Genesis 36:12 - Ellicott's Commentary On The Whole Bible

Bible Comments

Amalek. — We have already read of the “field of the Amalekite” in Genesis 14:7. As Balaam describes Amalek as “the beginning of nations” (so the Heb., Numbers 24:20), the race can scarcely have had so ignoble an origin as to have sprung from a concubine of Eliphaz; for we gather from Amos 6:1 that the phrase used by Balaam implied precedence and nobility. It was, moreover, one of the most widely spread races of antiquity, occupying the whole country from Shur, on the borders of Egypt, to Havilah, in Arabia Felix.
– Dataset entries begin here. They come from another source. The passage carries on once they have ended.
(** ** Sorting *)

Lemma inv_gen st st' : chan_inv st → protocol_type_ (ch_cfg st') = protocol_type_ (ch_cfg st) → ch_role (ch_cfg st') = ch_role (ch_cfg st) →
  generation_ok (remote_candidate_generation_ (ch_cfg st')) → ch_obj st' = ch_obj st → Forall (message_ok st) (ch_posted st') →
  Forall (message_ok st) (ch_timers st').*2 → Forall (λ r, remote_ok r.1) (remote_candidates_ st') → chan_wf st' →
  (protocol_type_ (ch_cfg st) = ICEPROTO_HYBRID → ch_writable (ch_sel st') = false) → chan_inv st'.
Proof.
  intros [I1 I2 I3 I4 I5 I6 I7 I8 I9] Ea Eb Eg E2 E3 E4 E5 Hwf Hh. assert (conns st' = conns st ∧ ports st' = ports st) as [Ec Ep] by (unfold conns, ports; by rewrite E2).
  assert (∀ m, message_ok st m → message_ok st' m) as Hm by (intros [| |a|q]; cbn; by rewrite ?Ec, ?Ep, ?Eb).
  split; try done; rewrite ?Ea, ?Eb, ?E2, ?Ec, ?Ep; try done.
  - intros q p Eq. destruct (I3 q p Eq) as [J1 J2 J3 J4 J5 J6]. by split; rewrite ?Ea, ?Eb, ?Ec.
  - intros Hp. split; [by apply I4|by apply Hh].
  - eapply Forall_impl; [exact E3|done].
  - eapply Forall_impl; [exact E4|done].
Qed.
Lemma inv_same st st' : chan_inv st → ch_cfg st' = ch_cfg st → ch_obj st' = ch_obj st → ch_posted st' = ch_posted st → ch_timers st' = ch_timers st →
  remote_candidates_ st' = remote_candidates_ st → chan_wf st' → (protocol_type_ (ch_cfg st) = ICEPROTO_HYBRID → ch_writable (ch_sel st') = false) → chan_inv st'.
Proof.
  intros Hinv E1 E2 E3 E4 E5 Hwf Hh. pose proof Hinv as [_ _ _ _ _ I6 I7 I8 I9]. apply (inv_gen st); rewrite ?E1, ?E3, ?E4, ?E5; done.
Qed.
Lemma update_states_inv now l : ∀ st, chan_inv st → (∀ a, a ∈ l → is_Some (conns st !! a)) →
  ∃ st', update_states l now st = Some st' ∧ chan_inv st' ∧ frame st st' ∧ list_of st' = list_of st.
Proof.
  induction l as [|a l IH]; intros st Hinv Hl; cbn [update_states]; [exists st; split; [done|]; split; [done|]; split; [apply frame_refl|done]|].
  destruct (Hl a (list_elem_of_here _ _)) as [c Ec]. destruct (on_conn_inv a (λ c p, Some (UpdateState now p c, p)) st c Hinv Ec) as (st1 & E1 & Hinv1 & Hf1 & El1).
  { intros p Ep _ Hin. eexists _, _. split; [reflexivity|]. apply touch_step; [apply Hin|apply port_kept_refl|apply touch_update]. }
  rewrite E1. cbn [mbind option_bind]. destruct (IH st1 Hinv1) as (st2 & E2 & Hinv2 & Hf2 & El2).
  { intros b Hb. apply (frame_live st); [done|]. by apply Hl, list_elem_of_further. }
  exists st2. split; [done|]. split; [done|]. split; [by eapply frame_trans|congruence].
Qed.
Lemma view_safe st a : chan_inv st → is_Some (conns st !! a) →
  ∃ v, view st a = Some v ∧ v_protocol v = protocol_type_ (ch_cfg st) ∧ 0 ≤ v_generation v < 2 * GENERATIONS.
Proof.
  intros Hinv [c Ec]. destruct (ci_conns _ Hinv a c Ec) as (p & Ep & [_ [_ [lc Hlc]] Hg _]). pose proof (ci_ports _ Hinv _ _ Ep) as Hp.
  unfold view. rewrite Ec. cbn [mbind option_bind]. rewrite Ep. cbn [mbind option_bind]. unfold priority. rewrite Hlc. cbn [mbind option_bind].
  eexists. split; [reflexivity|]. split; [apply Hp|]. cbn. destruct Hp as [_ _ _ Hg' _ _]. unfold generation_ok, GENERATIONS, u32 in *. rewrite Z.mod_small; lia.
Qed.
Lemma views_safe st l : chan_inv st → (∀ a, a ∈ l → is_Some (conns st !! a)) → ∃ views, mapM (view st) l = Some views ∧
  Forall (λ v, v_protocol v = protocol_type_ (ch_cfg st) ∧ 0 ≤ v_generation v < 2 * GENERATIONS) views.
Proof.
  intros Hinv. induction l as [|a l IH]; intros Hl; [by exists []|]. destruct (view_safe st a Hinv (Hl a (list_elem_of_here _ _))) as (v & Ev & Hv).
  destruct IH as (views & E & Hvs); [intros b Hb; by apply Hl, list_elem_of_further|]. exists (v :: views). cbn. rewrite Ev. cbn. rewrite E. cbn. split; [done|]. by constructor.
Qed.
Lemma views_sortable st views : Forall (λ v, v_protocol v = protocol_type_ (ch_cfg st) ∧ 0 ≤ v_generation v < 2 * GENERATIONS) views → sortable views = true.
Proof.
  intros Hv. unfold sortable. apply forallb_forall. intros a Ha. apply forallb_forall. intros b Hb. rewrite Forall_forall in Hv.
  destruct (Hv a (proj2 (list_elem_of_In _ _) Ha)) as [Ea Ga], (Hv b (proj2 (list_elem_of_In _ _) Hb)) as [Eb Gb]. unfold comparable.
  rewrite (bool_decide_eq_true_2 (v_protocol a = v_protocol b)) by congruence. cbn. apply Z.ltb_lt. unfold GENERATIONS, HALF in *. lia.
Qed.
Lemma live_of st : chan_inv st → ∀ a, a ∈ list_of st → is_Some (conns st !! a).
Proof. intros Hinv a Ha. by apply (wf_live _ (ci_wf _ Hinv)). Qed.
Lemma prune_loop_inv q n l : ∀ st, chan_inv st → is_Some (conns st !! q) → (∀ a, a ∈ l → is_Some (conns st !! a)) →
  ∃ st', prune_loop q n l st = Some st' ∧ chan_inv st' ∧ frame st st' ∧ list_of st' = list_of st.
Proof.
  induction l as [|a l IH]; intros st Hinv Hq Hl; cbn [prune_loop]; [exists st; split; [done|]; split; [done|]; split; [apply frame_refl|done]|].
  pose proof (Hl a (list_elem_of_here _ _)) as Ha. assert (∀ b, b ∈ l → is_Some (conns st !! b)) as Hl' by (intros b Hb; by apply Hl, list_elem_of_further).
  destruct (view_safe st q Hinv Hq) as (vq & -> & _), (view_safe st a Hinv Ha) as (va & -> & _). cbn [mbind option_bind].
  destruct (_ && _); cbn [mbind option_bind]; [|by apply IH]. destruct Ha as [c Ec].
  destruct (on_conn_inv a (λ c p, c ← Prune c; Some (c, p)) st c Hinv Ec) as (st1 & E1 & Hinv1 & Hf1 & El1).
  { intros p Ep _ Hin. destruct (Prune_safe (cp_port p) (cc_conn c) (in_ok _ _ _ Hin)) as (c' & -> & Hs). by eexists _, _. }
  rewrite E1. cbn [mbind option_bind]. destruct (IH st1 Hinv1) as (st2 & E2 & Hinv2 & Hf2 & El2); [by apply (frame_live st)|intros b Hb; apply (frame_live st); auto|].
  exists st2. split; [done|]. split; [done|]. split; [by eapply frame_trans|congruence].
Qed.
Lemma prune_networks_inv l : ∀ st, chan_inv st → ∃ st', prune_networks l st = Some st' ∧ chan_inv st' ∧ frame st st' ∧ list_of st' = list_of st.
Proof.
  induction l as [|n l IH]; intros st Hinv; cbn [prune_networks]; [exists st; split; [done|]; split; [done|]; split; [apply frame_refl|done]|].
  assert (∃ x, GetBestConnectionOnNetwork n st = Some x ∧ ∀ v, x = Some v → is_Some (conns st !! v_addr v)) as (x & -> & Hx).
  { assert (∀ a v, view st a = Some v → is_Some (conns st !! v_addr v)) as Hv.
    { intros a v Ev. rewrite (view_addr _ _ _ Ev). unfold view in Ev. destruct (conns st !! a); [by eexists|done]. }
    destruct (views_safe st (list_of st) Hinv (live_of _ Hinv)) as (views & Evs & _). unfold GetBestConnectionOnNetwork. rewrite Evs.
    assert (∀ v, find (λ v, v_network v =? n) views = Some v → is_Some (conns st !! v_addr v)) as Hfv.
    { intros v [Hin _]%find_first. apply mapM_Some in Evs. apply list_elem_of_lookup in Hin as [i Hi]. destruct (Forall2_lookup_r _ _ _ _ _ Evs Hi) as (a & _ & Ea). by eapply Hv. }
    destruct (best st) as [b|] eqn:Eb; [|by eexists]. destruct (view_safe st b Hinv (live_of _ Hinv b (wf_best _ (ci_wf _ Hinv) b Eb))) as (vb & Evb & _).
    rewrite Evb. cbn [mbind option_bind]. destruct (v_network vb =? n); [|by eexists]. eexists. split; [reflexivity|]. intros v [= <-]. by eapply Hv. }
  cbn [mbind option_bind]. destruct x as [v|]; [|by apply IH]. destruct (bool_decide _); [|by apply IH].
  destruct (prune_loop_inv (v_addr v) n (list_of st) st Hinv (Hx v eq_refl) (live_of _ Hinv)) as (st1 & E1 & Hinv1 & Hf1 & El1). rewrite E1. cbn [mbind option_bind].
  destruct (IH st1 Hinv1) as (st2 & E2 & Hinv2 & Hf2 & El2). exists st2. split; [done|]. split; [done|]. split; [by eapply frame_trans|congruence].
Qed.
Lemma conns_safe st l : (∀ a, a ∈ l → is_Some (conns st !! a)) → ∃ cs, mapM (λ a, conns st !! a) l = Some cs.
Proof. intros Hl. apply mapM_is_Some, Forall_forall. exact Hl. Qed.
Lemma best_writable_safe st : chan_inv st → ∃ w, best_writable st = Some w.
Proof.
  intros Hinv. unfold best_writable. destruct (best st) as [b|] eqn:Eb; [|by eexists]. destruct (live_of _ Hinv b (wf_best _ (ci_wf _ Hinv) b Eb)) as [c ->]. by eexists.
Qed.
Lemma UpdateChannelState_inv st w : chan_inv st → best_writable st = Some w → ch_writable (ch_sel st) = w → ∃ st', UpdateChannelState st = Some st' ∧ chan_inv st'.
Proof.
  intros Hinv Ew Ech. unfold UpdateChannelState. rewrite Ew. cbn [mbind option_bind]. rewrite Ech, Bool.eqb_reflx. cbn [negb].
  destruct (conns_safe st (list_of st) (live_of _ Hinv)) as [cs ->]. cbn [mbind option_bind]. eexists. split; [done|]. set (r := existsb _ _).
  apply (inv_same st); try (unfold set_readable; by destruct (Bool.eqb _ _)); [done| |].
  - by apply set_readable_wf, ci_wf.
  - intros Hh. destruct (ci_hybrid _ Hinv Hh) as [_ E]. unfold set_readable. by destruct (Bool.eqb _ _).
Qed.
Lemma hybrid_empty st : chan_inv st → protocol_type_ (ch_cfg st) = ICEPROTO_HYBRID → best st = None.
Proof.
  intros Hinv Hh. destruct (ci_hybrid _ Hinv Hh) as [Ep _]. destruct (best st) as [b|] eqn:Eb; [|done]. exfalso.
  destruct (live_of _ Hinv b (wf_best _ (ci_wf _ Hinv) b Eb)) as [c Ec]. destruct (ci_conns _ Hinv b c Ec) as (p & Epp & _). by rewrite Ep, lookup_empty in Epp.
Qed.
(** The last part of the sorting. *)
Lemma finish_inv st : chan_inv st → protocol_type_ (ch_cfg st) ≠ ICEPROTO_HYBRID → ∃ st', finish st = Some st' ∧ chan_inv st'.
Proof.
  intros Hinv Hp. unfold finish. destruct (conns_safe st (list_of st) (live_of _ Hinv)) as [cs ->]. cbn [mbind option_bind].
  destruct (best_writable_safe st Hinv) as [w Ew]. rewrite Ew. cbn [mbind option_bind]. set (s := if w then _ else _).
  assert (ch_obj s = ch_obj st ∧ best s = best st ∧ ch_cfg s = ch_cfg st ∧ ch_posted s = ch_posted st ∧ ch_timers s = ch_timers st ∧
    remote_candidates_ s = remote_candidates_ st ∧ ch_writable (ch_sel s) = w) as (Eo & Eb & Ec & Eq & Et & Er & Ewr).
  { pose proof (wf_writable _ (ci_wf _ Hinv)) as Hww. unfold s. destruct w; unfold HandleWritable, HandleNotWritable, set_writable.
    - destruct (ch_writable (ch_sel st)) eqn:E; cbn; rewrite E; cbn; split_and!; done.
    - destruct (was_writable_ (ch_sel st)) eqn:E; cbn; [destruct (ch_writable (ch_sel st)) eqn:E2; cbn; split_and!; done|].
      split_and!; try done. destruct (ch_writable (ch_sel st)); [|done]. by specialize (Hww eq_refl). }
  apply (UpdateChannelState_inv s w); [|unfold best_writable, conns; by rewrite Eb, Eo|done]. apply (inv_same st); try done.
  unfold s. destruct w; [by apply HandleWritable_wf, ci_wf|by apply HandleNotWritable_wf, ci_wf].
Qed.
Lemma SortConnections_inv now st : chan_inv st → ∃ st', SortConnections now st = Some st' ∧ chan_inv st'.
Proof.
  intros Hinv. unfold SortConnections, UpdateConnectionStates. destruct (update_states_inv now (list_of st) st Hinv (live_of _ Hinv)) as (st1 & -> & Hinv1 & Hf1 & El1).
  cbn [mbind option_bind]. case_bool_decide as Hh.
  { apply (UpdateChannelState_inv st1 false); [done| |by apply (ci_hybrid _ Hinv1 Hh)]. unfold best_writable. by rewrite (hybrid_empty st1). }
  cbn zeta. change (list_of (set_dirty false st1)) with (list_of st1). change (view (set_dirty false st1)) with (view st1).
  destruct (views_safe st1 (list_of st1) Hinv1 (live_of _ Hinv1)) as (views & Ev & Hv). rewrite Ev. cbn [mbind option_bind]. rewrite (views_sortable st1 views Hv). cbn [negb].
  assert (v_addr <$> stable_sort views ≡ₚ list_of st1) as Hperm by (by rewrite stable_sort_perm, (views_addr _ _ _ Ev)).
  set (st2 := set_list _ _). assert (chan_inv st2) as Hinv2.
  { apply (inv_same st1); try done. apply set_list_wf; [by apply (wf_same st1); try done; [apply ci_wf|left..]|exact Hperm]. }
  assert (∃ cur, (match best st2 with Some b => Some <$> view st2 b | None => Some None end) = Some cur) as [cur Ecur].
  { destruct (best st2) as [b|] eqn:Eb; [|by eexists]. destruct (view_safe st2 b Hinv2 (live_of _ Hinv2 b (wf_best _ (ci_wf _ Hinv2) b Eb))) as (v & -> & _). by eexists. }
  rewrite Ecur. cbn [mbind option_bind].
  set (top := v_addr <$> head (stable_sort views)). assert (∀ b, top = Some b → b ∈ list_of st2) as Htop.
  { intros b. unfold top. change (list_of st2) with (v_addr <$> stable_sort views). destruct (stable_sort views); [done|]. intros [= <-]. apply list_elem_of_here. }
  assert (∃ st3, (if (negb (standard st2) || has_role ICEROLE_CONTROLLING st2) && ShouldSwitch cur (head (stable_sort views)) then SwitchBestConnectionTo top st2 else Some st2) = Some st3 ∧
    chan_inv st3 ∧ ch_cfg st3 = ch_cfg st2) as (st3 & -> & Hinv3 & Ec3).
  { destruct (_ && _); [|by exists st2]. destruct (Switch_safe top st2 (ci_wf _ Hinv2)) as [st3 E3]; [intros b Hb; by apply (live_of _ Hinv2), Htop|].
    exists st3. split; [done|]. destruct (wf_Switch _ _ _ (ci_wf _ Hinv2) Htop E3) as (W1 & W2 & W3 & W4 & W5 & W6 & W7). split; [|done].
    assert (ch_posted st3 = ch_posted st2 ∧ ch_timers st3 = ch_timers st2 ∧ remote_candidates_ st3 = remote_candidates_ st2) as (W8 & W9 & W10).
    { unfold SwitchBestConnectionTo in E3. cbn zeta in E3. destruct top as [b|]; [|by injection E3 as <-].
      clear Ecur. set (s1 := set_best _ st2) in *. destruct (best st2) as [b'|]; [destruct (conns s1 !! b'); [|done]|]; cbn in E3; (destruct (conns s1 !! b); [|done]); by injection E3 as <-. }
    by apply (inv_same st2). }
  cbn [mbind option_bind]. destruct (prune_networks_inv (networks_of views) st3 Hinv3) as (st4 & -> & Hinv4 & Hf4 & El4). cbn [mbind option_bind].
  destruct (finish_inv st4 Hinv4) as (st5 & E5 & Hinv5); [rewrite (fr_cfg _ _ Hf4), Ec3; exact Hh|]. exists st5. split; [|done]. unfold finish in E5.
  destruct (mapM (λ a, conns st4 !! a) _) as [cs|]; [|done]. cbn [mbind option_bind] in *. destruct (best_writable st4) as [[]|]; [done| |done]. cbn [mbind option_bind] in *.
  unfold HandleAllTimedOut. by destruct (forallb _ _).
Qed.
But probably there was a fusion of some of the Horites with the Amalekites, just as the Kenezites, under Caleb, were fused into the tribe of Judah. For in 1 Chronicles 4:42-43, we find the Simeonites invading Mount Seir, and smiting Amalekites there. Of these Amalekites in Seir, Amalek, the grandson of Esau, was probably the founder; for in Genesis 36:16 he is called a duke, and therefore one district of the country would belong to his descendants, in the same manner as each son of Jacob had a territory called after his name. In this district the chiefs would be Semites of the race of Esau; the mass of the people a blended race of Horites. and Amalekites. There is no difficulty in the absence of their names from Genesis 10. Though Balaam magnified them, they were regarded by Israel, not as a nation, but as a hateful horde of plunderers.

Genesis 36:12

12 And Timna was concubine to Eliphaz Esau's son; and she bare to Eliphaz Amalek: these were the sons of Adah Esau's wife.